Like Tarceva (erlotinib), Gilotrif is also an EGFR inhibitor and is only approved for use in patients with the EGFR gene mutation, which counts for about 10 per cent of people with NSCLC.

To ensure both drugs reach the necessary patients, the FDA approvals for Gilotrif and Tarceva also cover a companion diagnostic to help determine if a patient's lung cancer cells express the EGFR mutations.

Tarceva was approved alongside Roche's own the cobas EGFR Mutation Test, while Gilotif's recommendation features alongside the FDA approval of the therascreen EGFR RGQ PCR Kit, manufactured by UK-based device company Qiagen.

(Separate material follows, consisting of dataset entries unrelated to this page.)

(* ===== verification/HeaderCodec.v ===== *)
(** * The VST message header on the wire

    [createVstMessageHeader], [messageHeaderFromSlice] and
    [validateAndExtractMessageHeader] of src/vst.cpp, and [sliceToStringMap] of
    src/helper.cpp: the message header as a VelocyPack array. *)
From S2P Require Import Prelude StdMap Types VPack ToyVPack Message.
Local Open Scope Z_scope.

Section Codec.
Context {VP : VPack}.

(** [openObject(); add(key, Value(string)) ...; close()]. *)
Definition string_entries (m : StringMap) : list (string * list byte) :=
  (fun kv => (kv.1, enc_string kv.2)) <$> m.
Definition enc_StringMap (m : StringMap) : list byte := enc_object (string_entries m).

(** [if (!field) throw std::runtime_error(what + " for message not set")]. *)
Definition required {A} (what : string) (field : option A) : res A :=
  match field with
  | Some x => Ok x
  | None => Throw (runtime_error (what +:+ " for message not set"))
  end.

(** The slices that follow version and type. *)
Definition header_fields (header : MessageHeader) (t : MessageType) : res (list (list byte)) :=
  match t with
  | MT_Authentication =>
      enc ← get (encryption header);
      if decide (enc = "plain") then
        u ← get (user header);
        p ← get (password header);
        Ok [enc_string enc; enc_string u; enc_string p]
      else if decide (enc = "jwt") then
        tok ← get (token header);
        Ok [enc_string enc; enc_string tok]
      else Throw (invalid_argument ("unknown encryption: " +:+ enc))
  | MT_Request =>
      db ← required "database" (database header);
      verb ← required "rest verb" (restVerb header);
      p ← required "path" (path header);
      Ok [enc_string db; enc_int (RestVerb_to_int verb); enc_string p;
          enc_StringMap (default [] (parameters header));
          enc_StringMap (default [] (meta header))]
  | MT_Response =>
      code ← required "response code" (responseCode header);
      Ok [enc_int code]
  | _ => Ok []
  end.

Definition createVstMessageHeader (header : MessageHeader) : res (list byte) :=
  v ← get (version header);
  t ← get (type header);
  fields ← header_fields header t;
  Ok (enc_array (enc_int v :: enc_int (MessageType_to_int t) :: fields)).

(** [sliceToStringMap]: of equal keys the first one stays. *)
Fixpoint insert_entries (es : list (list byte * list byte)) (rv : StringMap) : res StringMap :=
  match es with
  | [] => Ok rv
  | (k, v) :: es =>
      key ← copyString k;
      value ← copyString v;
      insert_entries es (map_emplace key value rv)
  end.
Definition sliceToStringMap (slice : list byte) : res StringMap :=
  _ ← cassert (isObject slice) "slice.isObject()";
  es ← object_entries slice;
  insert_entries es [].

Definition messageHeaderFromSlice (vstVersionID : Z) (headerSlice : list byte) : res MessageHeader :=
  _ ← cassert (isArray headerSlice) "headerSlice.isArray()";
  size ← byteSize headerSlice;
  let header := set_byteSize (Some size) emptyHeader in
  header ← set_contentType (if vstVersionID =? 1 then CT_VPack else CT_Unset) header;
  v ← (slice_at headerSlice 0 ≫= getNumberInt);
  let header := set_version (Some v) header in
  t ← (slice_at headerSlice 1 ≫= getNumberInt);
  let header := set_type (Some (MessageType_of_int t)) header in
  match MessageType_of_int t with
  | MT_Authentication =>
      u ← (slice_at headerSlice 2 ≫= copyString);
      let header := set_user (Some u) header in
      p ← (slice_at headerSlice 3 ≫= copyString);
      Ok (set_password (Some p) header)
  | MT_Request =>
      db ← (slice_at headerSlice 2 ≫= copyString);
      let header := set_database (Some db) header in
      verb ← (slice_at headerSlice 3 ≫= getInt);
      let header := set_restVerb (Some (RestVerb_of_int (i32 verb))) header in
      p ← (slice_at headerSlice 4 ≫= copyString);
      let header := set_path (Some p) header in
      params ← (slice_at headerSlice 5 ≫= sliceToStringMap);
      let header := set_parameters (Some params) header in
      m ← (slice_at headerSlice 6 ≫= sliceToStringMap);
      Ok (set_meta (Some m) header)
  | MT_Response =>
      code ← (slice_at headerSlice 2 ≫= getUInt);
      let header := set_responseCode (Some (u32 code)) header in
      header ← set_contentType CT_VPack header;
      len ← slice_length headerSlice;
      if 4 <=? len then
        m ← (slice_at headerSlice 3 ≫= sliceToStringMap);
        Ok (set_meta (Some m) header)
      else Ok header
  | _ => Ok header
  end.

(** Returns the header and the number of bytes it occupies. *)
Definition validateAndExtractMessageHeader (vstVersionID : Z) (vp : list byte)
    : res (MessageHeader * Z) :=
  _ ← (if validate vp then Ok ()
       else Throw (runtime_error "error during validation of incoming VPack (HEADER)"));
  headerLength ← byteSize vp;
  header ← messageHeaderFromSlice vstVersionID vp;
  Ok (header, headerLength).

(** ** Round trips *)
Context `{!VPackLaws VP}.

Lemma string_entries_slices m : Forall (fun kv => is_slice kv.2) (string_entries m).
Proof. apply Forall_fmap, Forall_true. intros []. apply is_slice_string. Qed.

Lemma string_entries_elem k s m :
  (k, s) ∈ string_entries m -> exists v, (k, v) ∈ m /\ s = enc_string v.
Proof. intros ([k' v] & [= -> ->] & Hin)%list_elem_of_fmap. eauto. Qed.

Lemma string_entries_wf m : map_wf m -> map_wf (string_entries m).
Proof.
  induction m as [|[k v] m IH]; cbn; [done|]. intros [H1 Hm]. split; [|by apply IH].
  intros k' s (v' & Hin & _)%string_entries_elem. by eapply H1.
Qed.

Lemma is_slice_StringMap m : is_slice (enc_StringMap m).
Proof. apply is_slice_object, string_entries_slices. Qed.

(** Inserting entries in key order appends them. *)
Lemma map_emplace_snoc k v (m : StringMap) :
  (forall k' v', (k', v') ∈ m -> less k' k = true) -> map_emplace k v m = m ++ [(k, v)].
Proof.
  induction m as [|[k1 v1] m IH]; cbn [map_emplace app]; [done|]. intros Hlt.
  pose proof (Hlt k1 v1 ltac:(left)) as H1. rewrite (less_asym _ _ H1), H1.
  rewrite IH; [done|]. intros k' v' Hin. apply (Hlt k' v'). by right.
Qed.

Lemma insert_entries_encoded m es rv :
  map_wf (rv ++ m) ->
  Forall2 (fun kv e => (exists r, e.1 = enc_string kv.1 ++ r) /\ exists r, e.2 = kv.2 ++ r)
    (string_entries m) es ->
  insert_entries es rv = Ok (rv ++ m).
Proof.
  revert es rv. induction m as [|[k v] m IH]; intros es rv Hwf Hes; cbn [string_entries fmap list_fmap] in Hes.
  { inversion Hes. subst. by rewrite app_nil_r. }
  inversion Hes as [|? [e1 e2] ? es' [[r1 Hk] [r2 Hv]] Hes']. subst. cbn in Hk, Hv. subst.
  cbn [insert_entries]. rewrite !copyString_string, !bind_ret_l.
  rewrite map_emplace_snoc.
  - rewrite IH; [by rewrite <- (assoc_L (++))| |done]. by rewrite <- (assoc_L (++)).
  - clear -Hwf. intros k' v' Hin. induction rv as [|[k1 v1] rv IH]; [by apply not_elem_of_nil in Hin|].
    destruct Hwf as [H1 Hwf]. apply elem_of_cons in Hin as [[= -> ->]|Hin]; [|by apply IH].
    apply (H1 k v). apply elem_of_app. right. left.
Qed.

Lemma sliceToStringMap_enc m rest :
  map_wf m -> sliceToStringMap (enc_StringMap m ++ rest) = Ok m.
Proof.
  intros Hwf. unfold sliceToStringMap, enc_StringMap.
  rewrite isObject_object by apply string_entries_slices. cbn [cassert]. rewrite bind_ret_l.
  destruct (object_entries_object (string_entries m) rest) as (es & -> & Hes);
    [apply string_entries_slices|by apply string_entries_wf|].
  rewrite bind_ret_l. by rewrite (insert_entries_encoded m es []).
Qed.

(** Element [i] of an encoded array, followed by an accessor. *)
Lemma at_bind {B} (f : list byte -> res B) ss rest i s b :
  Forall is_slice ss -> 0 <= i -> ss !! Z.to_nat i = Some s -> (forall r, f (s ++ r) = Ok b) ->
  (slice_at (enc_array ss ++ rest) i ≫= f) = Ok b.
Proof.
  intros Hss Hi Hs Hf. destruct (at_array ss rest (Z.to_nat i) s Hss Hs) as [r Hr].
  rewrite Z2Nat.id in Hr by done. by rewrite Hr, bind_ret_l.
Qed.

(** The common prefix of every header: version and type. *)
Section Prefix.
Context (v : Z) (t : MessageType) (fields : list (list byte)) (rest : list byte).
Hypothesis Hv : - 2 ^ 31 <= v < 2 ^ 31.
Hypothesis Ht : - 2 ^ 31 <= MessageType_to_int t < 2 ^ 31.
Hypothesis Hfields : Forall is_slice fields.
Local Abbreviation hdr := (enc_int v :: enc_int (MessageType_to_int t) :: fields).

Lemma header_slices : Forall is_slice hdr.
Proof. constructor; [|constructor; [|done]]; apply is_slice_int; lia. Qed.

Lemma header_version : (slice_at (enc_array hdr ++ rest) 0 ≫= getNumberInt) = Ok v.
Proof.
  eapply at_bind; [apply header_slices|done|reflexivity|]. intros. by apply getNumberInt_int.
Qed.

Lemma header_type :
  (slice_at (enc_array hdr ++ rest) 1 ≫= getNumberInt) = Ok (MessageType_to_int t).
Proof.
  eapply at_bind; [apply header_slices|done|reflexivity|]. intros. by apply getNumberInt_int.
Qed.

Lemma header_string k s :
  0 <= k -> hdr !! Z.to_nat k = Some (enc_string s) ->
  (slice_at (enc_array hdr ++ rest) k ≫= copyString) = Ok s.
Proof. intros Hk Hs. eapply at_bind; [apply header_slices|done|exact Hs|intros; apply copyString_string]. Qed.

Lemma header_map k m :
  0 <= k -> map_wf m -> hdr !! Z.to_nat k = Some (enc_StringMap m) ->
  (slice_at (enc_array hdr ++ rest) k ≫= sliceToStringMap) = Ok m.
Proof. intros Hk Hm Hs. eapply at_bind; [apply header_slices|done|exact Hs|intros; by apply sliceToStringMap_enc]. Qed.

(** Validation finds the header and its end. *)
Lemma extract_header h' :
  messageHeaderFromSlice 1 (enc_array hdr ++ rest) = Ok h' ->
  validateAndExtractMessageHeader 1 (enc_array hdr ++ rest)
  = Ok (h', Z.of_nat (length (enc_array hdr))).
Proof.
  intros Hh. pose proof (is_slice_array _ header_slices) as Hs.
  unfold validateAndExtractMessageHeader.
  rewrite validate_slice, bind_ret_l, byteSize_slice, bind_ret_l by done.
  by rewrite Hh, bind_ret_l.
Qed.

(** The header after the fields every type has. *)
Definition prefix_header : MessageHeader :=
  set_type (Some t) (set_version (Some v)
    (addMeta fu_content_type_key fu_content_type_vpack
      (set_byteSize (Some (Z.of_nat (length (enc_array hdr)))) emptyHeader))).
End Prefix.

End Codec.

Lemma RestVerb_of_to v : (forall n, v = UnnamedVerb n -> RestVerb_of_int n = v) ->
  RestVerb_of_int (RestVerb_to_int v) = v.
Proof. destruct v; try done. intros H. by apply H. Qed.

Lemma MessageType_of_to t : (forall n, t = UnnamedType n -> MessageType_of_int n = t) ->
  MessageType_of_int (MessageType_to_int t) = t.
Proof. destruct t; try done. intros H. by apply H. Qed.

(** A verb the header format can carry: any value of the enumeration type. *)
Definition verb_in_range (v : RestVerb) : Prop :=
  match v with
  | UnnamedVerb n => - 2 ^ 31 <= n < 2 ^ 31 /\ RestVerb_of_int n = v
  | _ => True
  end.

Lemma verb_roundtrip v :
  verb_in_range v ->
  - 2 ^ 31 <= RestVerb_to_int v < 2 ^ 31 /\ RestVerb_of_int (i32 (RestVerb_to_int v)) = v.
Proof.
  destruct v; cbn; try (intros _; split; [lia|reflexivity]).
  intros [Hn Hv]. split; [done|]. by rewrite i32_id.
Qed.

“The approval of companion diagnostic tests and drugs are important developments in oncology, as they help us bring safe and effective treatments to patients who need them,” said Dr Alberto Gutierrez, director of the Office of In Vitro Diagnostics and Radiological Health in the FDA's Center for Devices and Radiological Health.

In Europe, afatinib is still under review following Boehringer's submission for marketing approval in September 2012.

The company is also investigating the drug in breast cancer and head and neck cancer, while elsewhere in its oncology pipeline includes the angiogenesis inhibitor nintedanib, in phase III for NSCLC and ovarian cancer, and polo-like kinase 1 (Plk1) inhibitor volasertib which is in phase II testing for acute myeloid leukaemia.